200 anos de Independência do Brasil
Pedro Lopes (Repórter Panorama do MS)
Patriotismo é amar a pátria e o seus patriotas numa colisão de visão de irmandade, lealdade e fraternidade. É respeitar o outro, em todas as suas escolhas, visões, decisões e saber olhar sem criticar.
Vivemos um período atípico e perigoso, não existe um sentimento pela pátria.

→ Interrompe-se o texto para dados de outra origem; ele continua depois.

(* ===== verification/Digests.v ===== *)
(** * [hashlib.sha256(...).hexdigest()] and [uuid.uuid5]

    FIPS 180-4 and RFC 4122, on bytes as 8-bit [N] and words as 32-bit [N].  SHA-256 gives
    the kernel its action identities and idempotency keys; SHA-1 over the bytes of a
    namespace and a name, with the version and variant bits, gives name-based identifiers.
    Proofs use only that they are functions. *)

From stdpp Require Import base list strings.
From Stdlib Require Import NArith Ascii.
From S2P Require Import Prelude Python.

#[local] Open Scope N_scope.

(** ** SHA-256 *)

Definition w32 (n : N) : N := N.land n 0xffffffff.
Definition add32 (a b : N) : N := w32 (a + b).
Definition rotr (k n : N) : N := N.lor (N.shiftr n k) (w32 (N.shiftl n (32 - k))).
Definition not32 (n : N) : N := N.lxor n 0xffffffff.

Definition ch (x y z : N) : N := N.lxor (N.land x y) (N.land (not32 x) z).
Definition maj (x y z : N) : N := N.lxor (N.lxor (N.land x y) (N.land x z)) (N.land y z).
Definition bsig0 (x : N) : N := N.lxor (N.lxor (rotr 2 x) (rotr 13 x)) (rotr 22 x).
Definition bsig1 (x : N) : N := N.lxor (N.lxor (rotr 6 x) (rotr 11 x)) (rotr 25 x).
Definition ssig0 (x : N) : N := N.lxor (N.lxor (rotr 7 x) (rotr 18 x)) (N.shiftr x 3).
Definition ssig1 (x : N) : N := N.lxor (N.lxor (rotr 17 x) (rotr 19 x)) (N.shiftr x 10).

(** The constants of the standard: the first 32 bits of the fractional parts of
    the square roots of the first 8 primes (initial hash) and of the cube roots
    of the first 64 (rounds), from integer roots found bit by bit. *)
Fixpoint iroot (bits : nat) (power n acc : N) : N :=
  match bits with
  | O => acc
  | S bits =>
      let acc' := acc + 2 ^ N.of_nat bits in
      iroot bits power n (if acc' ^ power <=? n then acc' else acc)
  end.

Definition root_fraction (power p : N) : N := w32 (iroot 40 power (p * 2 ^ (32 * power)) 0).

Definition primes (count : nat) : list N :=
  let small := N.of_nat <$> seq 2 400 in
  let is_prime p := forallb (λ d, (p <=? d) || negb (p mod d =? 0))%bool small in
  take count (List.filter is_prime small).

Definition round_constants : list N := Eval vm_compute in root_fraction 3 <$> primes 64.
Definition initial_hash : list N := Eval vm_compute in root_fraction 2 <$> primes 8.

Fixpoint bytes_of (s : string) : list N :=
  match s with EmptyString => [] | String c s => byte_val c :: bytes_of s end.

Definition be64 (n : N) : list N :=
  map (λ k, N.land (N.shiftr n k) 255) [56; 48; 40; 32; 24; 16; 8; 0].

(** The message, a 1 bit, zeros up to 56 modulo 64 bytes, the bit length. *)
Definition pad (m : list N) : list N :=
  let l := length m in
  m ++ [128] ++ repeat 0 ((119 - l mod 64) mod 64)%nat ++ be64 (8 * N.of_nat l).

Fixpoint words (m : list N) : list N :=
  match m with
  | a :: b :: c :: d :: m =>
      N.shiftl a 24 + N.shiftl b 16 + N.shiftl c 8 + d :: words m
  | _ => []
  end.

(** The message schedule, newest word first: [k] more words after [ws]. *)
Fixpoint schedule (k : nat) (ws : list N) : list N :=
  match k with
  | O => ws
  | S k =>
      let w := add32 (add32 (ssig1 (nth 1 ws 0)) (nth 6 ws 0))
                     (add32 (ssig0 (nth 14 ws 0)) (nth 15 ws 0)) in
      schedule k (w :: ws)
  end.

Definition compress_round (st : list N) (kw : N * N) : list N :=
  match st with
  | [a; b; c; d; e; f; g; h] =>
      let t1 := add32 (add32 (add32 h (bsig1 e)) (ch e f g)) (add32 (fst kw) (snd kw)) in
      let t2 := add32 (bsig0 a) (maj a b c) in
      [add32 t1 t2; a; b; c; add32 d t1; e; f; g]
  | _ => st
  end.

Definition compress (hash block : list N) : list N :=
  let ws := rev (schedule 48 (rev block)) in
  zip_with add32 hash (fold_left compress_round (combine round_constants ws) hash).

(** Blocks of sixteen words; [fuel] bounds the number of blocks. *)
Fixpoint compress_all (fuel : nat) (hash ws : list N) : list N :=
  match fuel, ws with
  | S fuel, _ :: _ => compress_all fuel (compress hash (take 16 ws)) (drop 16 ws)
  | _, _ => hash
  end.

Definition sha256_hex (s : string) : string :=
  let ws := words (pad (bytes_of s)) in
  String.concat "" (map (λ w, hex_digits 8 w "") (compress_all (length ws) initial_hash ws)).

Example sha256_abc : sha256_hex "abc"
  = "ba7816bf8f01cfea414140de5dae2223b00361a396177a9cb410ff61f20015ad"%string.
Proof. vm_compute. reflexivity. Qed.
Example sha256_two_blocks :
  sha256_hex "abcdbcdecdefdefgefghfghighijhijkijkljklmklmnlmnomnopnopq"
  = "248d6a61d20638b8e5c026930c3e6039a33ce45964ff2167f6ecedd419db06c1"%string.
Proof. vm_compute. reflexivity. Qed.

(** ** SHA-1 *)

Definition rotl (k n : N) : N := N.lor (w32 (N.shiftl n k)) (N.shiftr n (32 - k)).
Definition parity (x y z : N) : N := N.lxor (N.lxor x y) z.

(** The message schedule, newest word first: [k] more words after [ws]. *)
Fixpoint sha1_schedule (k : nat) (ws : list N) : list N :=
  match k with
  | O => ws
  | S k =>
      let w := rotl 1 (N.lxor (N.lxor (nth 2 ws 0) (nth 7 ws 0)) (N.lxor (nth 13 ws 0) (nth 15 ws 0))) in
      sha1_schedule k (w :: ws)
  end.

(** The function and the constant of each of the four groups of twenty rounds. *)
Definition sha1_groups : list ((N → N → N → N) * N) :=
  [(ch, 0x5a827999); (parity, 0x6ed9eba1); (maj, 0x8f1bbcdc); (parity, 0xca62c1d6)].

Definition sha1_round (f : N → N → N → N) (k : N) (st : list N) (w : N) : list N :=
  match st with
  | [a; b; c; d; e] => [add32 (add32 (add32 (rotl 5 a) (f b c d)) (add32 e k)) w; a; rotl 30 b; c; d]
  | _ => st
  end.

Fixpoint sha1_rounds (groups : list ((N → N → N → N) * N)) (st ws : list N) : list N :=
  match groups with
  | [] => st
  | (f, k) :: groups => sha1_rounds groups (fold_left (sha1_round f k) (take 20 ws) st) (drop 20 ws)
  end.

Definition sha1_compress (hash block : list N) : list N :=
  zip_with add32 hash (sha1_rounds sha1_groups hash (rev (sha1_schedule 64 (rev block)))).

(** Blocks of sixteen words; [fuel] bounds the number of blocks. *)
Fixpoint sha1_blocks (fuel : nat) (hash ws : list N) : list N :=
  match fuel, ws with
  | S fuel, _ :: _ => sha1_blocks fuel (sha1_compress hash (take 16 ws)) (drop 16 ws)
  | _, _ => hash
  end.

(** The digest as five words. *)
Definition sha1 (m : list N) : list N :=
  let ws := words (pad m) in
  sha1_blocks (length ws) [0x67452301; 0xefcdab89; 0x98badcfe; 0x10325476; 0xc3d2e1f0] ws.

(** ** Identifiers *)

(** [UUID.bytes] *)
Definition uuid_bytes (u : UUID) : list N :=
  let n := uuid_int u in be64 (N.shiftr n 64) ++ be64 (N.land n 0xffffffffffffffff).

(** [UUID(bytes=digest[:16], version=5)] *)
Definition uuid5 (namespace : UUID) (name : string) : UUID :=
  let n := fold_left (λ n w, N.shiftl n 32 + w) (take 4 (sha1 (uuid_bytes namespace ++ bytes_of name))) 0 in
  let n := N.lor (N.ldiff n (N.shiftl 0xc000 48)) (N.shiftl 0x8000 48) in
  uuid (N.lor (N.ldiff n (N.shiftl 0xf000 64)) (N.shiftl 5 76)).

Example sha1_abc : sha1 (bytes_of "abc") = [0xa9993e36; 0x4706816a; 0xba3e2571; 0x7850c26c; 0x9cd0d89d].
Proof. vm_compute. reflexivity. Qed.
Example uuid5_python_org :
  str_uuid (uuid5 (uuid 0x6ba7b8109dad11d180b400c04fd430c8) "python.org") = "886313e1-3b8a-5372-9b90-0c9aee199e5d"%string.
Proof. vm_compute. reflexivity. Qed.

Coexiste um amor partidário ferrenho e assustador, não existe debate e sim enfrentamento de ideias vazias e singular.
A visão em prol de um país gigante e rico, se perdeu na ganância não existe no hoje, mas herdada a séculos atrás por aqueles que só buscam a ganância pra si e para o seus.
Não existe políticos e sim politiqueiros, que trabalham não para o povo.
Um país rico, que alimenta um quarto da população mundial, não pode massacrar seu povo, sem ter direito ao básico: moradia, segurança, saúde, educação, saneamento básico e um salário digno.
Não se pode aceitar o açoite escondido no abraço, o desleixo e a demagogia ser tão presente no dia a dia de todos.
No modelo existente de democracia é inexequível qualquer de mudança, não será fácil a ninguém que estiver no poder reverter a situação vivida pela população nos rincões do interior e nas favelas dos grandes centros urbanos deste país.
Que a reflexão se faça necessário a todos e que de alguma maneira e forma, algo mude e prol de todos e para todos. E um dia possamos bater no peito gritar bem alto e dizer somos INDEPENDENTE. E tudo se tornará exequível quando a Independência atingir a todos.